╭──

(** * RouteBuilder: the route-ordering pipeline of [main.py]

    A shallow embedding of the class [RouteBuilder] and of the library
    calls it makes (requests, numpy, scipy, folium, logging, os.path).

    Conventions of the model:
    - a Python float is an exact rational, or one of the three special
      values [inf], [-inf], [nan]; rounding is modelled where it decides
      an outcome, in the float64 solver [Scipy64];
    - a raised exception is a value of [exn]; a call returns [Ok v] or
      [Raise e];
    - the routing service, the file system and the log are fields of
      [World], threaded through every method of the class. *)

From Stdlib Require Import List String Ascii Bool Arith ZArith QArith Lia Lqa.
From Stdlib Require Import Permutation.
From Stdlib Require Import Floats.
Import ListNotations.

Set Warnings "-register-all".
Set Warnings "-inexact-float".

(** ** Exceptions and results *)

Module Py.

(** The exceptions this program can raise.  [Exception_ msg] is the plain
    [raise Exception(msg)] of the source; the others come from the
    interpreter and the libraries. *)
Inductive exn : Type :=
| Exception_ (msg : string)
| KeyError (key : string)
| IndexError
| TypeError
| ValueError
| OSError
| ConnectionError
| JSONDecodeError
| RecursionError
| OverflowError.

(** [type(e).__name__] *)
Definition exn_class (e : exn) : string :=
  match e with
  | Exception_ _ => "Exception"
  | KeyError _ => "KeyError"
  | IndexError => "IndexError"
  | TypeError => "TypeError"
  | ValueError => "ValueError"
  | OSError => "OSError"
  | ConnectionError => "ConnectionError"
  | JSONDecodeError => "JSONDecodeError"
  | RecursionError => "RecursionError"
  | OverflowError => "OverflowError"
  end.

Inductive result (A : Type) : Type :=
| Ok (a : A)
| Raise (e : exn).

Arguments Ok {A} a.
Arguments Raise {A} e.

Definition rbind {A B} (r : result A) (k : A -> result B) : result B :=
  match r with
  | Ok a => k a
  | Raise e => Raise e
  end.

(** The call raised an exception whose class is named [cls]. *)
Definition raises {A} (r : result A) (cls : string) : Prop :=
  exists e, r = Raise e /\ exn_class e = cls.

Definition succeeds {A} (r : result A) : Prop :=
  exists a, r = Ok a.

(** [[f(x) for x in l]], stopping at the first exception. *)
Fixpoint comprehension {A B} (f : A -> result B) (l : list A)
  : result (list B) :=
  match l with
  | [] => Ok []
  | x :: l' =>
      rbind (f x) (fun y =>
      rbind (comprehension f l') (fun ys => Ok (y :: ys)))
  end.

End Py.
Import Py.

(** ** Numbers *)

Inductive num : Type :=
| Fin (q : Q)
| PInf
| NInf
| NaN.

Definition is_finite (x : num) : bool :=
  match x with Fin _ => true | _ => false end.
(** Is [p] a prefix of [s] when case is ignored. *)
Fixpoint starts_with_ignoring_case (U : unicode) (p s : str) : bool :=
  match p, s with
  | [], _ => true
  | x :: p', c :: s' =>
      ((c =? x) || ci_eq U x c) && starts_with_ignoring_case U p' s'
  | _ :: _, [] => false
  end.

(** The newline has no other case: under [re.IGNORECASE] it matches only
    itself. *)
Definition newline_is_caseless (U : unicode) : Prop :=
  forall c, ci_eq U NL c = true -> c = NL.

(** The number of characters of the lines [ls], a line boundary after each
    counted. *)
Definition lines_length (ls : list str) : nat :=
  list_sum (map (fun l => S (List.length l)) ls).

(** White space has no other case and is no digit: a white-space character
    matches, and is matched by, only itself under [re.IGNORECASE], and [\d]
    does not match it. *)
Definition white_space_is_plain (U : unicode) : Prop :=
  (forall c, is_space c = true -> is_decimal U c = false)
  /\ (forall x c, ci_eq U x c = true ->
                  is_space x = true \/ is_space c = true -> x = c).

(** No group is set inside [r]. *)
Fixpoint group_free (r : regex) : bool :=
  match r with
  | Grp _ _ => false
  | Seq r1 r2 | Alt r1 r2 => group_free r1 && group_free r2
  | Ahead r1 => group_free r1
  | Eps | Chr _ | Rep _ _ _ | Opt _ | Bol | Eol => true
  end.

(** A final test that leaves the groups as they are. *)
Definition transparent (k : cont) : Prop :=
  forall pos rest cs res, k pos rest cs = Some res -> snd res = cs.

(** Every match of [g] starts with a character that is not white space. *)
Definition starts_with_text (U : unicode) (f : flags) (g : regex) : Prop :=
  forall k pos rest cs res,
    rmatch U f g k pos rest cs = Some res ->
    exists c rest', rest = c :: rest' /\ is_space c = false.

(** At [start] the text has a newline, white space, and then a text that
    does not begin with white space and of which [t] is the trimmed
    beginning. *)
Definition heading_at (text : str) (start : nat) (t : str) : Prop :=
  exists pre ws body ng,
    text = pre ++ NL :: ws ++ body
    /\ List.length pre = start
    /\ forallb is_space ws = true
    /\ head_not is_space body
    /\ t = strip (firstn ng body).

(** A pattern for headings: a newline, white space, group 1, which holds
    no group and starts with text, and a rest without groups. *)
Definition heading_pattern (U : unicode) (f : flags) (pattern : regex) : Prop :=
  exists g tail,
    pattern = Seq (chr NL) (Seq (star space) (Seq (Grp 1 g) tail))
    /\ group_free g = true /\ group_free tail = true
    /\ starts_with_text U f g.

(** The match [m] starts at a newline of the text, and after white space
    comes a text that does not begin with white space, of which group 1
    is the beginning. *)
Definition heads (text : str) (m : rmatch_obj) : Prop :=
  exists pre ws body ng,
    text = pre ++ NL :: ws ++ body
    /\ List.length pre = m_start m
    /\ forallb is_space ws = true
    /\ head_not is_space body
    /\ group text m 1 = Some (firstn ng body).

╰──

Give back the data above exactly as it appears.

- _Task result_
(** * RouteBuilder: the route-ordering pipeline of [main.py]

    A shallow embedding of the class [RouteBuilder] and of the library
    calls it makes (requests, numpy, scipy, folium, logging, os.path).

    Conventions of the model:
    - a Python float is an exact rational, or one of the three special
      values [inf], [-inf], [nan]; rounding is modelled where it decides
      an outcome, in the float64 solver [Scipy64];
    - a raised exception is a value of [exn]; a call returns [Ok v] or
      [Raise e];
    - the routing service, the file system and the log are fields of
      [World], threaded through every method of the class. *)

From Stdlib Require Import List String Ascii Bool Arith ZArith QArith Lia Lqa.
From Stdlib Require Import Permutation.
From Stdlib Require Import Floats.
Import ListNotations.

Set Warnings "-register-all".
Set Warnings "-inexact-float".

(** ** Exceptions and results *)

Module Py.

(** The exceptions this program can raise.  [Exception_ msg] is the plain
    [raise Exception(msg)] of the source; the others come from the
    interpreter and the libraries. *)
Inductive exn : Type :=
| Exception_ (msg : string)
| KeyError (key : string)
| IndexError
| TypeError
| ValueError
| OSError
| ConnectionError
| JSONDecodeError
| RecursionError
| OverflowError.

(** [type(e).__name__] *)
Definition exn_class (e : exn) : string :=
  match e with
  | Exception_ _ => "Exception"
  | KeyError _ => "KeyError"
  | IndexError => "IndexError"
  | TypeError => "TypeError"
  | ValueError => "ValueError"
  | OSError => "OSError"
  | ConnectionError => "ConnectionError"
  | JSONDecodeError => "JSONDecodeError"
  | RecursionError => "RecursionError"
  | OverflowError => "OverflowError"
  end.

Inductive result (A : Type) : Type :=
| Ok (a : A)
| Raise (e : exn).

Arguments Ok {A} a.
Arguments Raise {A} e.

Definition rbind {A B} (r : result A) (k : A -> result B) : result B :=
  match r with
  | Ok a => k a
  | Raise e => Raise e
  end.

(** The call raised an exception whose class is named [cls]. *)
Definition raises {A} (r : result A) (cls : string) : Prop :=
  exists e, r = Raise e /\ exn_class e = cls.

Definition succeeds {A} (r : result A) : Prop :=
  exists a, r = Ok a.

(** [[f(x) for x in l]], stopping at the first exception. *)
Fixpoint comprehension {A B} (f : A -> result B) (l : list A)
  : result (list B) :=
  match l with
  | [] => Ok []
  | x :: l' =>
      rbind (f x) (fun y =>
      rbind (comprehension f l') (fun ys => Ok (y :: ys)))
  end.

End Py.
Import Py.

(** ** Numbers *)

Inductive num : Type :=
| Fin (q : Q)
| PInf
| NInf
| NaN.

Definition is_finite (x : num) : bool :=
  match x with Fin _ => true | _ => false end.
(** Is [p] a prefix of [s] when case is ignored. *)
Fixpoint starts_with_ignoring_case (U : unicode) (p s : str) : bool :=
  match p, s with
  | [], _ => true
  | x :: p', c :: s' =>
      ((c =? x) || ci_eq U x c) && starts_with_ignoring_case U p' s'
  | _ :: _, [] => false
  end.

(** The newline has no other case: under [re.IGNORECASE] it matches only
    itself. *)
Definition newline_is_caseless (U : unicode) : Prop :=
  forall c, ci_eq U NL c = true -> c = NL.

(** The number of characters of the lines [ls], a line boundary after each
    counted. *)
Definition lines_length (ls : list str) : nat :=
  list_sum (map (fun l => S (List.length l)) ls).

(** White space has no other case and is no digit: a white-space character
    matches, and is matched by, only itself under [re.IGNORECASE], and [\d]
    does not match it. *)
Definition white_space_is_plain (U : unicode) : Prop :=
  (forall c, is_space c = true -> is_decimal U c = false)
  /\ (forall x c, ci_eq U x c = true ->
                  is_space x = true \/ is_space c = true -> x = c).

(** No group is set inside [r]. *)
Fixpoint group_free (r : regex) : bool :=
  match r with
  | Grp _ _ => false
  | Seq r1 r2 | Alt r1 r2 => group_free r1 && group_free r2
  | Ahead r1 => group_free r1
  | Eps | Chr _ | Rep _ _ _ | Opt _ | Bol | Eol => true
  end.

(** A final test that leaves the groups as they are. *)
Definition transparent (k : cont) : Prop :=
  forall pos rest cs res, k pos rest cs = Some res -> snd res = cs.

(** Every match of [g] starts with a character that is not white space. *)
Definition starts_with_text (U : unicode) (f : flags) (g : regex) : Prop :=
  forall k pos rest cs res,
    rmatch U f g k pos rest cs = Some res ->
    exists c rest', rest = c :: rest' /\ is_space c = false.

(** At [start] the text has a newline, white space, and then a text that
    does not begin with white space and of which [t] is the trimmed
    beginning. *)
Definition heading_at (text : str) (start : nat) (t : str) : Prop :=
  exists pre ws body ng,
    text = pre ++ NL :: ws ++ body
    /\ List.length pre = start
    /\ forallb is_space ws = true
    /\ head_not is_space body
    /\ t = strip (firstn ng body).

(** A pattern for headings: a newline, white space, group 1, which holds
    no group and starts with text, and a rest without groups. *)
Definition heading_pattern (U : unicode) (f : flags) (pattern : regex) : Prop :=
  exists g tail,
    pattern = Seq (chr NL) (Seq (star space) (Seq (Grp 1 g) tail))
    /\ group_free g = true /\ group_free tail = true
    /\ starts_with_text U f g.

(** The match [m] starts at a newline of the text, and after white space
    comes a text that does not begin with white space, of which group 1
    is the beginning. *)
Definition heads (text : str) (m : rmatch_obj) : Prop :=
  exists pre ws body ng,
    text = pre ++ NL :: ws ++ body
    /\ List.length pre = m_start m
    /\ forallb is_space ws = true
    /\ head_not is_space body
    /\ group text m 1 = Some (firstn ng body).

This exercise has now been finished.